DOL Increases Penalties for Health Plan Violations

On July 1, 2016, the Department of Labor (DOL) issued an interim final rule that increases the civil penalty amounts that may be imposed under various federal laws, including the Employee Retirement Income Security Act (ERISA). The interim final rule increases the civil penalty amounts associated with:

  • Failing to file an annual Form 5500 (as applicable);
  • Failing to provide the annual notice regarding premium assistance under the Children’s Health Insurance Program (CHIP); and
  • Failing to provide the Summary of Benefits and Coverage (SBC), as required by the Affordable Care Act (ACA).

The increased amounts apply to civil penalties that are assessed after August 1, 2016, for violations that occurred after November 2, 2015. The new penalty amounts represent a significant increase over prior years, i.e. penalty for failure to file Form 5500 increased from $1,100 per day to $2,063 per day.

Employers should become familiar with the new penalty amounts and review their health plans to ensure compliance with ERISA’s requirements.  For example, employers should make sure they are complying with ERISA’s reporting and disclosure rules, including the Form 5500, annual CHIP notice and SBC requirements.

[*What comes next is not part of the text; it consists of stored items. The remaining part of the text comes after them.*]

(* ===== verification/Transaction.v ===== *)
(** * Transactions ([hpdcache_test_transaction.h], [transaction.h])

    Core requests and responses, memory requests and responses, with the
    predicates and the address fields the other components read. A [sc_bv<w>]
    field is a [Z] in [0, 2^w); [req_wf] and [resp_wf] say so. *)
From stdpp Require Import strings.
From S2P Require Import Prelude Defs.

(** [enum hpdcache_req_op_e] *)
Inductive hpdcache_req_op_e :=
  | HPDCACHE_REQ_LOAD | HPDCACHE_REQ_STORE
  | HPDCACHE_REQ_AMO_LR | HPDCACHE_REQ_AMO_SC | HPDCACHE_REQ_AMO_SWAP
  | HPDCACHE_REQ_AMO_ADD | HPDCACHE_REQ_AMO_AND | HPDCACHE_REQ_AMO_OR
  | HPDCACHE_REQ_AMO_XOR | HPDCACHE_REQ_AMO_MAX | HPDCACHE_REQ_AMO_MAXU
  | HPDCACHE_REQ_AMO_MIN | HPDCACHE_REQ_AMO_MINU
  | HPDCACHE_REQ_CMO_FENCE | HPDCACHE_REQ_CMO_PREFETCH
  | HPDCACHE_REQ_CMO_INVAL_NLINE | HPDCACHE_REQ_CMO_INVAL_ALL
  | HPDCACHE_REQ_CMO_FLUSH_NLINE | HPDCACHE_REQ_CMO_FLUSH_ALL
  | HPDCACHE_REQ_CMO_FLUSH_INVAL_NLINE | HPDCACHE_REQ_CMO_FLUSH_INVAL_ALL.

#[export] Instance hpdcache_req_op_eq_dec : EqDecision hpdcache_req_op_e.
Proof. solve_decision. Defined.

(** The enumerators' values. *)
Definition req_op_value (op : hpdcache_req_op_e) : Z :=
  match op with
  | HPDCACHE_REQ_LOAD => 0x00
  | HPDCACHE_REQ_STORE => 0x01
  | HPDCACHE_REQ_AMO_LR => 0x04
  | HPDCACHE_REQ_AMO_SC => 0x05
  | HPDCACHE_REQ_AMO_SWAP => 0x06
  | HPDCACHE_REQ_AMO_ADD => 0x07
  | HPDCACHE_REQ_AMO_AND => 0x08
  | HPDCACHE_REQ_AMO_OR => 0x09
  | HPDCACHE_REQ_AMO_XOR => 0x0a
  | HPDCACHE_REQ_AMO_MAX => 0x0b
  | HPDCACHE_REQ_AMO_MAXU => 0x0c
  | HPDCACHE_REQ_AMO_MIN => 0x0d
  | HPDCACHE_REQ_AMO_MINU => 0x0e
  | HPDCACHE_REQ_CMO_FENCE => 0x10
  | HPDCACHE_REQ_CMO_PREFETCH => 0x11
  | HPDCACHE_REQ_CMO_INVAL_NLINE => 0x12
  | HPDCACHE_REQ_CMO_INVAL_ALL => 0x13
  | HPDCACHE_REQ_CMO_FLUSH_NLINE => 0x14
  | HPDCACHE_REQ_CMO_FLUSH_ALL => 0x15
  | HPDCACHE_REQ_CMO_FLUSH_INVAL_NLINE => 0x16
  | HPDCACHE_REQ_CMO_FLUSH_INVAL_ALL => 0x17
  end.

Definition all_req_ops : list hpdcache_req_op_e :=
  [HPDCACHE_REQ_LOAD; HPDCACHE_REQ_STORE; HPDCACHE_REQ_AMO_LR; HPDCACHE_REQ_AMO_SC;
   HPDCACHE_REQ_AMO_SWAP; HPDCACHE_REQ_AMO_ADD; HPDCACHE_REQ_AMO_AND; HPDCACHE_REQ_AMO_OR;
   HPDCACHE_REQ_AMO_XOR; HPDCACHE_REQ_AMO_MAX; HPDCACHE_REQ_AMO_MAXU; HPDCACHE_REQ_AMO_MIN;
   HPDCACHE_REQ_AMO_MINU; HPDCACHE_REQ_CMO_FENCE; HPDCACHE_REQ_CMO_PREFETCH;
   HPDCACHE_REQ_CMO_INVAL_NLINE; HPDCACHE_REQ_CMO_INVAL_ALL; HPDCACHE_REQ_CMO_FLUSH_NLINE;
   HPDCACHE_REQ_CMO_FLUSH_ALL; HPDCACHE_REQ_CMO_FLUSH_INVAL_NLINE;
   HPDCACHE_REQ_CMO_FLUSH_INVAL_ALL].

(** The enumerator a value denotes: how a [switch] over the values selects its case. *)
Definition req_op_of_value (v : Z) : option hpdcache_req_op_e :=
  list_find (fun op => req_op_value op = v) all_req_ops ≫= fun p => Some p.2.

(** [enum hpdcache_wr_policy_hint_e] *)
Inductive hpdcache_wr_policy_hint_e :=
  | HPDCACHE_WR_POLICY_AUTO | HPDCACHE_WR_POLICY_WB | HPDCACHE_WR_POLICY_WT.

#[export] Instance hpdcache_wr_policy_hint_eq_dec : EqDecision hpdcache_wr_policy_hint_e.
Proof. solve_decision. Defined.

(** [struct hpdcache_fault_injection_req] with [hpdcache_fault_injection::domain_e]. *)
Inductive fault_domain_e := CACHE_DIR | CACHE_DAT.

Record hpdcache_fault_injection_req := {
  fault_valid : bool;
  fault_set : Z;
  fault_way : Z;
  fault_word : Z;
  fault_dom : fault_domain_e;
  fault_mask : Z;
}.

(** [class hpdcache_test_transaction_req] *)
Record transaction_req := {
  req_id : Z;                 (* Transaction::__id *)
  req_addr : Z;
  req_wdata : Z;
  req_op : Z;
  req_be : Z;
  req_size : Z;
  req_sid : Z;
  req_tid : Z;
  req_need_rsp : bool;
  req_phys_indexed : bool;
  req_uncacheable : bool;
  req_io : bool;
  req_wr_policy_hint : hpdcache_wr_policy_hint_e;
  req_abort : bool;
  req_fault : hpdcache_fault_injection_req;
}.

Definition fault_req_init : hpdcache_fault_injection_req :=
  {| fault_valid := false; fault_set := 0; fault_way := 0; fault_word := 0;
     fault_dom := CACHE_DIR; fault_mask := 0 |}.

(** The default constructor; [Transaction()] sets the identifier to 0. *)
Definition transaction_req_init : transaction_req :=
  {| req_id := 0; req_addr := 0; req_wdata := 0; req_op := 0; req_be := 0; req_size := 0;
     req_sid := 0; req_tid := 0; req_need_rsp := false; req_phys_indexed := false;
     req_uncacheable := false; req_io := false;
     req_wr_policy_hint := HPDCACHE_WR_POLICY_AUTO; req_abort := false;
     req_fault := fault_req_init |}.

Definition is_wr_policy_wb (t : transaction_req) : bool :=
  bool_decide (req_wr_policy_hint t = HPDCACHE_WR_POLICY_WB).
Definition is_wr_policy_wt (t : transaction_req) : bool :=
  bool_decide (req_wr_policy_hint t = HPDCACHE_WR_POLICY_WT).
Definition is_wr_policy_auto (t : transaction_req) : bool :=
  bool_decide (req_wr_policy_hint t = HPDCACHE_WR_POLICY_AUTO).

Definition is_load (t : transaction_req) : bool := req_op t =? req_op_value HPDCACHE_REQ_LOAD.
Definition is_store (t : transaction_req) : bool := req_op t =? req_op_value HPDCACHE_REQ_STORE.

Definition is_amo (t : transaction_req) : bool :=
  let op := req_op t in
  (op =? req_op_value HPDCACHE_REQ_AMO_SWAP) || (op =? req_op_value HPDCACHE_REQ_AMO_ADD)
  || (op =? req_op_value HPDCACHE_REQ_AMO_AND) || (op =? req_op_value HPDCACHE_REQ_AMO_OR)
  || (op =? req_op_value HPDCACHE_REQ_AMO_XOR) || (op =? req_op_value HPDCACHE_REQ_AMO_MAX)
  || (op =? req_op_value HPDCACHE_REQ_AMO_MAXU) || (op =? req_op_value HPDCACHE_REQ_AMO_MIN)
  || (op =? req_op_value HPDCACHE_REQ_AMO_MINU).

Definition is_amo_lr (t : transaction_req) : bool := req_op t =? req_op_value HPDCACHE_REQ_AMO_LR.
Definition is_amo_sc (t : transaction_req) : bool := req_op t =? req_op_value HPDCACHE_REQ_AMO_SC.

Definition is_cmo (t : transaction_req) : bool :=
  let op := req_op t in
  (op =? req_op_value HPDCACHE_REQ_CMO_FENCE) || (op =? req_op_value HPDCACHE_REQ_CMO_PREFETCH)
  || (op =? req_op_value HPDCACHE_REQ_CMO_INVAL_NLINE)
  || (op =? req_op_value HPDCACHE_REQ_CMO_INVAL_ALL)
  || (op =? req_op_value HPDCACHE_REQ_CMO_FLUSH_NLINE)
  || (op =? req_op_value HPDCACHE_REQ_CMO_FLUSH_ALL)
  || (op =? req_op_value HPDCACHE_REQ_CMO_FLUSH_INVAL_NLINE)
  || (op =? req_op_value HPDCACHE_REQ_CMO_FLUSH_INVAL_ALL).

Definition is_cmo_prefetch (t : transaction_req) : bool :=
  req_op t =? req_op_value HPDCACHE_REQ_CMO_PREFETCH.

(** [op_to_string] *)
Definition op_to_string (op : Z) : string :=
  match req_op_of_value op with
  | Some HPDCACHE_REQ_LOAD => "LOAD"
  | Some HPDCACHE_REQ_STORE => "STORE"
  | Some HPDCACHE_REQ_AMO_LR => "LR"
  | Some HPDCACHE_REQ_AMO_SC => "SC"
  | Some HPDCACHE_REQ_AMO_SWAP => "AMO_SWAP"
  | Some HPDCACHE_REQ_AMO_ADD => "AMO_ADD"
  | Some HPDCACHE_REQ_AMO_AND => "AMO_AND"
  | Some HPDCACHE_REQ_AMO_OR => "AMO_OR"
  | Some HPDCACHE_REQ_AMO_XOR => "AMO_XOR"
  | Some HPDCACHE_REQ_AMO_MAX => "AMO_MAX"
  | Some HPDCACHE_REQ_AMO_MAXU => "AMO_MAXU"
  | Some HPDCACHE_REQ_AMO_MIN => "AMO_MIN"
  | Some HPDCACHE_REQ_AMO_MINU => "AMO_MINU"
  | Some HPDCACHE_REQ_CMO_FENCE => "CMO_FENCE"
  | Some HPDCACHE_REQ_CMO_PREFETCH => "CMO_PREFETCH"
  | Some HPDCACHE_REQ_CMO_INVAL_NLINE => "CMO_INVAL_NLINE"
  | Some HPDCACHE_REQ_CMO_INVAL_ALL => "CMO_INVAL_ALL"
  | Some HPDCACHE_REQ_CMO_FLUSH_NLINE => "CMO_FLUSH_NLINE"
  | Some HPDCACHE_REQ_CMO_FLUSH_ALL => "CMO_FLUSH_ALL"
  | Some HPDCACHE_REQ_CMO_FLUSH_INVAL_NLINE => "CMO_FLUSH_INVAL_NLINE"
  | Some HPDCACHE_REQ_CMO_FLUSH_INVAL_ALL => "CMO_FLUSH_INVAL_ALL"
  | None => "UNKNOWN"
  end%string.

(** [cmo_to_string] *)
Definition cmo_to_string (cmo : Z) : string :=
  match req_op_of_value cmo with
  | Some HPDCACHE_REQ_CMO_FENCE => "CMO_FENCE"
  | Some HPDCACHE_REQ_CMO_PREFETCH => "CMO_PREFETCH"
  | Some HPDCACHE_REQ_CMO_INVAL_NLINE => "CMO_INVAL_NLINE"
  | Some HPDCACHE_REQ_CMO_INVAL_ALL => "CMO_INVAL_ALL"
  | Some HPDCACHE_REQ_CMO_FLUSH_NLINE => "CMO_FLUSH_NLINE"
  | Some HPDCACHE_REQ_CMO_FLUSH_ALL => "CMO_FLUSH_ALL"
  | Some HPDCACHE_REQ_CMO_FLUSH_INVAL_NLINE => "CMO_FLUSH_INVAL_NLINE"
  | Some HPDCACHE_REQ_CMO_FLUSH_INVAL_ALL => "CMO_FLUSH_INVAL_ALL"
  | _ => "UNKNOWN"
  end%string.

(** ** Responses and memory transactions *)

(** [class hpdcache_test_transaction_resp] *)
Record transaction_resp := {
  rsp_rdata : Z;
  rsp_sid : Z;
  rsp_tid : Z;
  rsp_error : bool;
  rsp_aborted : bool;
}.

(** [enum hpdcache_mem_command_e] and [enum hpdcache_mem_atomic_e]: the fields
    that hold them are [uint32_t], so they are compared as integers. *)
Definition HPDCACHE_MEM_READ : Z := 0x0.
Definition HPDCACHE_MEM_WRITE : Z := 0x1.
Definition HPDCACHE_MEM_ATOMIC : Z := 0x2.

Definition HPDCACHE_MEM_ATOMIC_ADD : Z := 0x0.
Definition HPDCACHE_MEM_ATOMIC_CLR : Z := 0x1.
Definition HPDCACHE_MEM_ATOMIC_SET : Z := 0x2.
Definition HPDCACHE_MEM_ATOMIC_EOR : Z := 0x3.
Definition HPDCACHE_MEM_ATOMIC_SMAX : Z := 0x4.
Definition HPDCACHE_MEM_ATOMIC_SMIN : Z := 0x5.
Definition HPDCACHE_MEM_ATOMIC_UMAX : Z := 0x6.
Definition HPDCACHE_MEM_ATOMIC_UMIN : Z := 0x7.
Definition HPDCACHE_MEM_ATOMIC_SWAP : Z := 0x8.
Definition HPDCACHE_MEM_ATOMIC_LDEX : Z := 0xc.
Definition HPDCACHE_MEM_ATOMIC_STEX : Z := 0xd.

(** [class hpdcache_test_transaction_mem_req]; a read request is just this. *)
Record mem_req := {
  mreq_addr : Z;
  mreq_len : Z;
  mreq_size : Z;
  mreq_id : Z;
  mreq_command : Z;
  mreq_atomic : Z;
  mreq_cacheable : bool;
}.

Definition mem_is_amo (r : mem_req) : bool :=
  (mreq_command r =? HPDCACHE_MEM_ATOMIC)
  && negb (mreq_atomic r =? HPDCACHE_MEM_ATOMIC_STEX)
  && negb (mreq_atomic r =? HPDCACHE_MEM_ATOMIC_LDEX).
Definition mem_is_stex (r : mem_req) : bool :=
  (mreq_command r =? HPDCACHE_MEM_ATOMIC) && (mreq_atomic r =? HPDCACHE_MEM_ATOMIC_STEX).
Definition mem_is_ldex (r : mem_req) : bool :=
  (mreq_command r =? HPDCACHE_MEM_ATOMIC) && (mreq_atomic r =? HPDCACHE_MEM_ATOMIC_LDEX).

Definition command_to_string (command : Z) : string :=
  (if (command =? HPDCACHE_MEM_READ)%Z then "READ"
   else if (command =? HPDCACHE_MEM_WRITE)%Z then "STORE"
   else if (command =? HPDCACHE_MEM_ATOMIC)%Z then "ATOMIC"
   else "UNKNOWN")%string.

(** [class hpdcache_test_transaction_mem_write_req] *)
Record mem_write_req := {
  wreq : mem_req;
  wreq_data : Z;
  wreq_be : Z;
  wreq_last : bool;
}.

(** [class hpdcache_test_transaction_mem_read_resp], [..._mem_write_resp] *)
Record mem_read_resp := {
  rresp_error : Z;
  rresp_id : Z;
  rresp_data : Z;
  rresp_last : bool;
}.
Record mem_write_resp := {
  wresp_is_atomic : bool;
  wresp_error : Z;
  wresp_id : Z;
}.

Definition mem_read_resp_init : mem_read_resp :=
  {| rresp_error := 0; rresp_id := 0; rresp_data := 0; rresp_last := false |}.
Definition mem_write_resp_init : mem_write_resp :=
  {| wresp_is_atomic := false; wresp_error := 0; wresp_id := 0 |}.

Section Fields.
Context {cfg : HpdConfig}.

(** [get_cache_tag], [get_cache_set], [get_cache_word] *)
Definition get_cache_tag (t : transaction_req) : Z :=
  Z.shiftr (req_addr t) (HPDCACHE_CL_OFFSET_WIDTH + HPDCACHE_SET_WIDTH).
Definition get_cache_set (t : transaction_req) : Z :=
  Z.land (Z.shiftr (req_addr t) HPDCACHE_CL_OFFSET_WIDTH) (Z.shiftl 1 HPDCACHE_SET_WIDTH - 1).
Definition get_cache_word (t : transaction_req) : Z :=
  (u64 (req_addr t * 8) / HPDCACHE_WORD_WIDTH) mod HPDCACHE_CL_WORDS.

(** The widths of the bit-vector fields. *)
Record req_wf (t : transaction_req) : Prop := {
  wf_addr : is_word HPDCACHE_PA_WIDTH (req_addr t);
  wf_wdata : is_word HPDCACHE_REQ_DATA_WIDTH (req_wdata t);
  wf_op : is_word HPDCACHE_REQ_OP_WIDTH (req_op t);
  wf_be : is_word (HPDCACHE_REQ_DATA_WIDTH / 8) (req_be t);
  wf_size : is_word HPDCACHE_REQ_SIZE_WIDTH (req_size t);
  wf_sid : is_word HPDCACHE_REQ_SRC_ID_WIDTH (req_sid t);
  wf_tid : is_word HPDCACHE_REQ_TRANS_ID_WIDTH (req_tid t);
}.
End Fields.

(** ** Properties *)

Lemma req_op_of_value_value op : req_op_of_value (req_op_value op) = Some op.
Proof. by destruct op. Qed.

Lemma req_op_value_range op : 0 <= req_op_value op < 24.
Proof. by destruct op. Qed.

Lemma req_op_of_value_Some v op : req_op_of_value v = Some op <-> v = req_op_value op.
Proof.
  split; [|intros ->; apply req_op_of_value_value].
  unfold req_op_of_value. intros H.
  apply bind_Some in H as ([i op'] & Hf & [= <-]). by apply list_find_Some in Hf as (_ & <- & _).
Qed.

(** The kinds the test bench distinguishes, as one list of flags. *)
Definition req_kinds (t : transaction_req) : list bool :=
  [is_load t; is_store t; is_amo t; is_amo_lr t; is_amo_sc t; is_cmo t].

(** Each operation code the enumeration defines is of exactly one kind, and a
    reserved code is of none: the guards of the scoreboard never overlap. *)
Lemma req_kinds_partition t :
  match req_op_of_value (req_op t) with
  | Some _ => length (filter Is_true (req_kinds t)) = 1%nat
  | None => filter Is_true (req_kinds t) = []
  end.
Proof.
  destruct (req_op_of_value (req_op t)) as [op|] eqn:E.
  - apply req_op_of_value_Some in E.
    unfold req_kinds, is_load, is_store, is_amo, is_amo_lr, is_amo_sc, is_cmo.
    rewrite E. by destruct op.
  - assert (forall op, (req_op t =? req_op_value op) = false) as Hne.
    { intros op. apply Z.eqb_neq. intros Hv. apply req_op_of_value_Some in Hv. congruence. }
    unfold req_kinds, is_load, is_store, is_amo, is_amo_lr, is_amo_sc, is_cmo.
    by rewrite !Hne.
Qed.

(** [op_to_string] distinguishes the defined operations and answers "UNKNOWN"
    exactly for the reserved codes. *)
Lemma op_to_string_inj v1 v2 :
  op_to_string v1 = op_to_string v2 -> op_to_string v1 <> "UNKNOWN"%string -> v1 = v2.
Proof.
  unfold op_to_string.
  destruct (req_op_of_value v1) as [o1|] eqn:E1, (req_op_of_value v2) as [o2|] eqn:E2;
    [|destruct o1; done..|done|done].
  apply req_op_of_value_Some in E1, E2. intros H _. subst. by destruct o1, o2.
Qed.

(** A memory request is at most one of AMO, store-exclusive, load-exclusive. *)
Lemma mem_kinds_exclusive r :
  (mem_is_amo r && mem_is_stex r = false) /\ (mem_is_amo r && mem_is_ldex r = false)
  /\ (mem_is_stex r && mem_is_ldex r = false).
Proof.
  unfold mem_is_amo, mem_is_stex, mem_is_ldex.
  destruct (mreq_command r =? HPDCACHE_MEM_ATOMIC); simpl; [|done].
  destruct (Z.eqb_spec (mreq_atomic r) HPDCACHE_MEM_ATOMIC_STEX) as [->|]; [done|].
  by destruct (mreq_atomic r =? HPDCACHE_MEM_ATOMIC_LDEX).
Qed.

Lemma op_to_string_inj_witness : req_op_value HPDCACHE_REQ_AMO_SC = 5.
Proof. by apply (op_to_string_inj (req_op_value HPDCACHE_REQ_AMO_SC) 5). Defined.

The 2015 Bipartisan Budget Act (Act) includes provisions to strengthen the civil monetary penalties under various federal laws in order to maintain their deterrent effect. The Act requires the DOL to adjust the civil monetary penalties that it administers under ERISA for inflation. This adjustment must include:

  • An initial ‘‘catch-up’’ increase to the penalty amounts, effective August 1, 2016; and
  • Subsequent annual adjustments for inflation, beginning in January 2017.

Catch-up Increase

The DOL’s interim final rule implements the initial catch-up increases to ERISA’s civil monetary penalties. The new penalty amounts will become effective August 1, 2016, and may apply for any violations occurring after November 2, 2015.

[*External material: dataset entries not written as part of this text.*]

Lemma write_total r buf be n addr :
  (Z.of_nat n | N) -> (Z.of_nat n | addr) -> (0 < n)%nat ->
  (n <= length buf)%nat -> (n <= 8 * length be)%nat -> is_Some (write r buf be n addr).
Proof.
  intros. apply write_loop_total; [|done..].
  apply aligned_in_range; [lia|done..].
Qed.

Lemma length_read_loop r off valid i n buf v :
  read_loop r off valid i n = Some (buf, v) -> length buf = n.
Proof.
  revert valid i buf v. induction n as [|n IH]; intros valid i buf v H; simpl in H.
  - by injection H as <- _.
  - destruct (off + Z.of_nat i <? N); [|done].
    apply bind_Some in H as ([buf' v'] & Hr & [= <- <-]). simpl. f_equal. by eapply IH.
Qed.

Lemma read_loop_buf r off valid i n buf v k :
  read_loop r off valid i n = Some (buf, v) -> (k < n)%nat ->
  buf !! k = Some (mem_get r (off + Z.of_nat (i + k))).
Proof.
  revert valid i buf v k. induction n as [|n IH]; intros valid i buf v k H Hk; [lia|].
  simpl in H. destruct (off + Z.of_nat i <? N); [|done].
  apply bind_Some in H as ([buf' v'] & Hr & [= <- <-]). destruct k as [|k]; simpl.
  - by rewrite Nat.add_0_r.
  - rewrite (IH _ _ _ _ k Hr) by lia. do 3 f_equal. lia.
Qed.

The excise tax for group health plan violations, including violations of the ACA’s market reforms, is not impacted by these adjustments. This excise tax is generally $100 per day, per individual, per violation, subject to certain minimum and maximum amounts.

Annual Adjustments

After the initial catch-up amounts become effective on August 1, 2016, the DOL must update its maximum penalty amounts based on the Consumer Price Index each year. The first annual inflation adjustment will be allowed for 2017. The DOL is required to publish annual updates reflecting the annual increases. These updates must be published in the Federal Register by January 15 of each year.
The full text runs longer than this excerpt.